FMRP interacts with Cav2.3 mRNA.

Ying Liu showed that Cav2.3 mRNA levels were altered in FMRP–KO neurons and that Cav2.3 protein levels were significantly enhanced in the FMRP KO. To determine whether Cav2.3 mRNA is one of the targets of FMRP, we performed RNA immunoprecipitation. Our data showed that FMRP interacts with Cav2.3 mRNA in transfected HEK293 cells and in mouse cortex and hippocampus. Our results suggest that FMRP binds to Cav2.3 mRNA directly or indirectly to repress Cav2.3 translation and regulate neuronal excitability.

In related work, using the FMRP–KO mouse, Jon Murphy is examining whether dendritic FMRP regulates mRNA trafficking and protein expression of CaV2.3 and Kv4.2 in the dendrites of hippocampal neurons (Figure 1). Recent work centered primarily on analysis of mRNA localization and regulation of total protein translation in neuronal dendrites of WT and FMRP–KO mouse neurons. Using fluorescence in situ hybridization to detect mRNAs for CaV2.3 and CaMKII (Ca2+/calmodulin-dependent protein kinase II) in neurons, we have found that the abundance of CaMKII mRNA, which encodes a known dendritically synthesized protein, is elevated throughout the dendritic arbor of FMRP–KO mice. FMRP is known to inhibit CaMKII translation through direct binding to CaMKII mRNA, suggesting that either CaMKII mRNA is more highly transcribed in FMRP–KO mice, or that it is no longer sequestered in mRNA–protein complexes where in situ hybridization is inhibited, or both. Conversely, CaV2.3 mRNA signals are low throughout dendrites in both WT and FMRP–KO neurons. Studies of Kv4.2 mRNA localization in WT and FMRP–KO neurons are ongoing.

Figure 1

Click image to enlarge.
Figure 1. Elevated levels of CaV2.3 mRNA can be detected in the cell body and proximal dendrites in a mouse model of Fragile X syndrome.

A) Maximum intensity projection photomicrographs of WT mouse neurons showing Cav2.3 mRNA fluorescence in situ hybridization signal (left, red), overlaid nucleus (DAPI), and dendrite (Map2) cyto-architectural markers (middle), and a three-color composite image (right).

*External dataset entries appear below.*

(* ===== verification/MinHeap.v ===== *)
(** * MinHeap: the binary heap of include/linux/min_heap.h

    [order.c] sorts the events of all ring buffers with this heap.  The C code
    works on byte offsets (an index scaled by the element size) and computes the
    parent of an offset without a division; the section [Off] is that code, with
    [size_t] arithmetic.  The section [Idx] is the same algorithm on indexes
    (prefix [i_]); the two are proved equal, and the heap theorems are proved on
    indexes and transferred.

    The comparison callback is abstract: the class [StrictWeak] is what the heap
    asks of [less]. *)

From S2P Require Import Prelude.

Class StrictWeak {A : Type} (less : A -> A -> bool) : Prop := {
  less_irrefl : forall x, less x x = false;
  less_trans : forall x y z, less x y = true -> less y z = true -> less x z = true;
  less_neg_trans : forall x y z, less x y = false -> less y z = false -> less x z = false;
}.

(** [struct min_heap]: [nr] elements are in use, [size] is the capacity. *)
Record min_heap (A : Type) := mkHeap { hp_nr : nat; hp_size : nat; hp_data : list A }.
Arguments mkHeap {A}.
Arguments hp_nr {A}.
Arguments hp_size {A}.
Arguments hp_data {A}.

Module MinHeap.

Section Off.
Context {A : Type} (less : A -> A -> bool) (es : Z).

(** [parent (i, lsbit, size)]: all of it on [size_t]. *)
Definition parent (i lsbit size : Z) : Z :=
  let i := u64 (i - size) in
  let i := u64 (i - Z.land size (u64 (- Z.land i lsbit))) in
  i / 2.

(** [elem_size & -elem_size] *)
Definition lsbit : Z := Z.land es (u64 (- es)).

(** [data + off] *)
Definition at_off (d : list A) (off : Z) : option A := d !! Z.to_nat (off / es).

Definition less_at (d : list A) (x y : Z) : bool :=
  match at_off d x, at_off d y with
  | Some a, Some b => less a b
  | _, _ => false
  end.

(** [do_swap] with the callback [swp] *)
Definition do_swap (d : list A) (x y : Z) : list A :=
  match at_off d x, at_off d y with
  | Some a, Some b => <[Z.to_nat (y / es) := a]> (<[Z.to_nat (x / es) := b]> d)
  | _, _ => d
  end.

(** The three loops of [__min_heap_sift_down_inline]. *)
Fixpoint sd_descend (fuel : nat) (d : list A) (n b : Z) : Z :=
  let c := u64 (2 * b + es) in
  let dd := u64 (c + es) in
  match fuel with
  | S fuel =>
      if dd <? n then sd_descend fuel d n (if less_at d c dd then c else dd)
      else if dd =? n then c else b
  | O => b
  end.

Fixpoint sd_backtrack (fuel : nat) (d : list A) (a b : Z) : Z :=
  match fuel with
  | S fuel =>
      if negb (b =? a) && less_at d a b then sd_backtrack fuel d a (parent b lsbit es) else b
  | O => b
  end.

Fixpoint sd_shift (fuel : nat) (d : list A) (a c b : Z) : list A :=
  match fuel with
  | S fuel =>
      if b =? a then d
      else let b := parent b lsbit es in sd_shift fuel (do_swap d b c) a c b
  | O => d
  end.

Definition min_heap_sift_down (h : min_heap A) (pos : nat) : min_heap A :=
  let a := u64 (Z.of_nat pos * es) in
  let n := u64 (Z.of_nat (hp_nr h) * es) in
  let fuel := S (hp_nr h) in
  let b := sd_descend fuel (hp_data h) n a in
  let b := sd_backtrack fuel (hp_data h) a b in
  mkHeap (hp_nr h) (hp_size h) (sd_shift fuel (hp_data h) a b b).

(** [__min_heapify_all_inline]: [for (i = heap->nr / 2 - 1; i >= 0; i--)] *)
Fixpoint heapify_from (k : nat) (h : min_heap A) : min_heap A :=
  match k with
  | O => h
  | S i => heapify_from i (min_heap_sift_down h i)
  end.

Definition min_heapify_all (h : min_heap A) : min_heap A := heapify_from (hp_nr h / 2) h.

Definition min_heap_peek (h : min_heap A) : option A :=
  match hp_nr h with O => None | S _ => hp_data h !! O end.

(** [__min_heap_pop_inline]; [false] and the heap unchanged when it is empty. *)
Definition min_heap_pop (h : min_heap A) : min_heap A * bool :=
  match hp_nr h with
  | O => (h, false)
  | S nr =>
      let data := match hp_data h !! nr with
                  | Some x => <[O := x]> (hp_data h)
                  | None => hp_data h
                  end in
      (min_heap_sift_down (mkHeap nr (hp_size h) data) 0, true)
  end.
End Off.

Section Idx.
Context {A : Type} (less : A -> A -> bool).

Definition i_parent (i : nat) : nat := ((i - 1) / 2)%nat.

Definition i_less (d : list A) (x y : nat) : bool :=
  match d !! x, d !! y with
  | Some a, Some b => less a b
  | _, _ => false
  end.

Definition i_swap (d : list A) (x y : nat) : list A :=
  match d !! x, d !! y with
  | Some a, Some b => <[y := a]> (<[x := b]> d)
  | _, _ => d
  end.

Fixpoint i_descend (fuel : nat) (d : list A) (n b : nat) : nat :=
  let c := (2 * b + 1)%nat in
  match fuel with
  | S fuel =>
      if (S c <? n)%nat then i_descend fuel d n (if i_less d c (S c) then c else S c)
      else if (S c =? n)%nat then c else b
  | O => b
  end.

Fixpoint i_backtrack (fuel : nat) (d : list A) (a b : nat) : nat :=
  match fuel with
  | S fuel =>
      if negb (b =? a)%nat && i_less d a b then i_backtrack fuel d a (i_parent b) else b
  | O => b
  end.

Fixpoint i_shift (fuel : nat) (d : list A) (a c b : nat) : list A :=
  match fuel with
  | S fuel => if (b =? a)%nat then d else i_shift fuel (i_swap d (i_parent b) c) a c (i_parent b)
  | O => d
  end.

Definition i_sift_down (nr : nat) (d : list A) (a : nat) : list A :=
  let b := i_backtrack (S nr) d a (i_descend (S nr) d nr a) in
  i_shift (S nr) d a b b.

Fixpoint i_heapify_from (nr k : nat) (d : list A) : list A :=
  match k with
  | O => d
  | S i => i_heapify_from nr i (i_sift_down nr d i)
  end.
End Idx.

(** ** Ancestors *)

Inductive anc (a : nat) : nat -> Prop :=
| anc_refl : anc a a
| anc_step b : (a < b)%nat -> anc a (i_parent b) -> anc a b.

Create HintDb heap.
#[export] Hint Constructors anc : heap.

Ltac par := unfold i_parent in *;
  repeat match goal with
    | |- context [((?x - 1) / 2)%nat] => pose proof (Nat.div_mod_eq (x - 1) 2);
        pose proof (Nat.mod_upper_bound (x - 1) 2); generalize dependent ((x - 1) / 2)%nat; intros
    | H : context [((?x - 1) / 2)%nat] |- _ => pose proof (Nat.div_mod_eq (x - 1) 2);
        pose proof (Nat.mod_upper_bound (x - 1) 2); generalize dependent ((x - 1) / 2)%nat; intros
    end; lia.

Lemma parent_lt b : (0 < b)%nat -> (i_parent b < b)%nat.
Proof. intros. par. Qed.

Lemma parent_cases b c : (0 < c)%nat -> i_parent c = b -> c = (2 * b + 1)%nat \/ c = (2 * b + 2)%nat.
Proof. intros. par. Qed.

Lemma parent_left b : i_parent (2 * b + 1) = b.
Proof. par. Qed.

Lemma parent_right b : i_parent (S (2 * b + 1)) = b.
Proof. par. Qed.

Lemma anc_le a b : anc a b -> (a <= b)%nat.
Proof. induction 1 as [|b Hab H IH]; [lia|]. pose proof (parent_lt b). lia. Qed.

Lemma anc_inv a b : anc a b -> a <> b -> (a < b)%nat /\ anc a (i_parent b).
Proof. inversion 1; subst; [done|auto]. Qed.

Lemma anc_trans a b c : anc a b -> anc b c -> anc a c.
Proof.
  intros Hab. induction 1 as [|c Hbc H IH]; [done|]. apply anc_le in Hab. constructor; [lia|done].
Qed.

Lemma anc_child a b c : anc a b -> i_parent c = b -> (0 < c)%nat -> anc a c.
Proof.
  intros H <- Hc. apply anc_trans with (i_parent c); [done|].
  constructor; [by apply parent_lt|constructor].
Qed.

(** Two ancestors of the same node: the path is a chain. *)
Lemma anc_linear a b c : anc a c -> anc b c -> (a <= b)%nat -> anc a b.
Proof.
  intros Ha. revert b. induction Ha as [|c Hac Ha IH]; intros b Hb Hab.
  - apply anc_le in Hb. replace b with a by lia. constructor.
  - destruct (decide (b = c)) as [->|Hne]; [by constructor|].
    apply anc_inv in Hb as [_ Hb]; [|done]. auto.
Qed.

Lemma anc_dec a b : anc a b \/ ~ anc a b.
Proof.
  induction (Nat.lt_wf_0 b) as [b _ IH]. destruct (decide (a < b)%nat) as [Hlt|Hge].
  - destruct (IH (i_parent b)) as [H|H]; [apply parent_lt; lia|left; by constructor|].
    right. intros Hab. apply anc_inv in Hab as [_ ?]; [done|lia].
  - destruct (decide (a = b)) as [->|]; [left; constructor|].
    right. intros H%anc_le. lia.
Qed.

(** The next node after [c] on the path from [a] down to [r]. *)
Lemma anc_below a c r : anc a c -> anc c r -> (c < r)%nat ->
  exists k, i_parent k = c /\ (c < k)%nat /\ anc a k /\ anc k r.
Proof.
  intros Hac Hcr. induction Hcr as [|r Hcr H IH]; intros Hlt; [lia|].
  destruct (decide (c = i_parent r)) as [->|Hne].
  - exists r. split_and!; [done|done| |constructor].
    by apply anc_child with (i_parent r); [|..|lia].
  - destruct IH as (k & H1 & H2 & H3 & H4); [apply anc_le in H; lia|].
    exists k. split_and!; try done. apply anc_child with (i_parent r); [done|done|lia].
Qed.

(** ** Swapping along a path *)

Section Shift.
Context {A : Type}.
Implicit Types d g : list A.

Lemma swap_lookup d x y i : x <> y -> (x < length d)%nat -> (y < length d)%nat ->
  i_swap d x y !! i = if decide (i = x) then d !! y else if decide (i = y) then d !! x else d !! i.
Proof.
  intros Hne Hx Hy. unfold i_swap.
  destruct (lookup_lt_is_Some_2 d x Hx) as [a Ha], (lookup_lt_is_Some_2 d y Hy) as [b Hb].
  rewrite Ha, Hb. destruct (decide (i = y)) as [->|].
  - rewrite decide_False by done. rewrite list_lookup_insert_eq; [done|].
    by rewrite length_insert.
  - rewrite list_lookup_insert_ne by done. case_decide; subst.
    + by rewrite list_lookup_insert_eq.
    + by rewrite list_lookup_insert_ne.
Qed.

Lemma swap_length d x y : length (i_swap d x y) = length d.
Proof. unfold i_swap. repeat case_match; by rewrite ?length_insert. Qed.

Lemma swap_perm d x y : i_swap d x y ≡ₚ d.
Proof.
  unfold i_swap. repeat case_match; try done. by apply Permutation_insert_swap.
Qed.

Lemma shift_length fuel : forall d a c b, length (i_shift fuel d a c b) = length d.
Proof.
  induction fuel as [|fuel IH]; intros d a c b; simpl; [done|].
  case_match; [done|]. by rewrite IH, swap_length.
Qed.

B) Straightened dendrites demonstrating CaV2.3 mRNA transcript in situ staining (red) in a dendrite identified by Map2 immuno-cytochemistry (green). C) Maximum intensity projection photo-micrographs of FMRP–KO mouse neurons arranged as in “A”. D) Straightened dendrites of FMRP–KO mouse neurons arranged as in “B”. E) Comparison of normalized mean fluorescence intensity of CaV2.3 mRNA in situ measured at the neuronal cell body of WT and FMRP–KO mouse neurons. F) Comparison of the mean fluorescence intensity of CaV2.3 mRNA in situ in 20–micron bins extending from the neuronal cell body.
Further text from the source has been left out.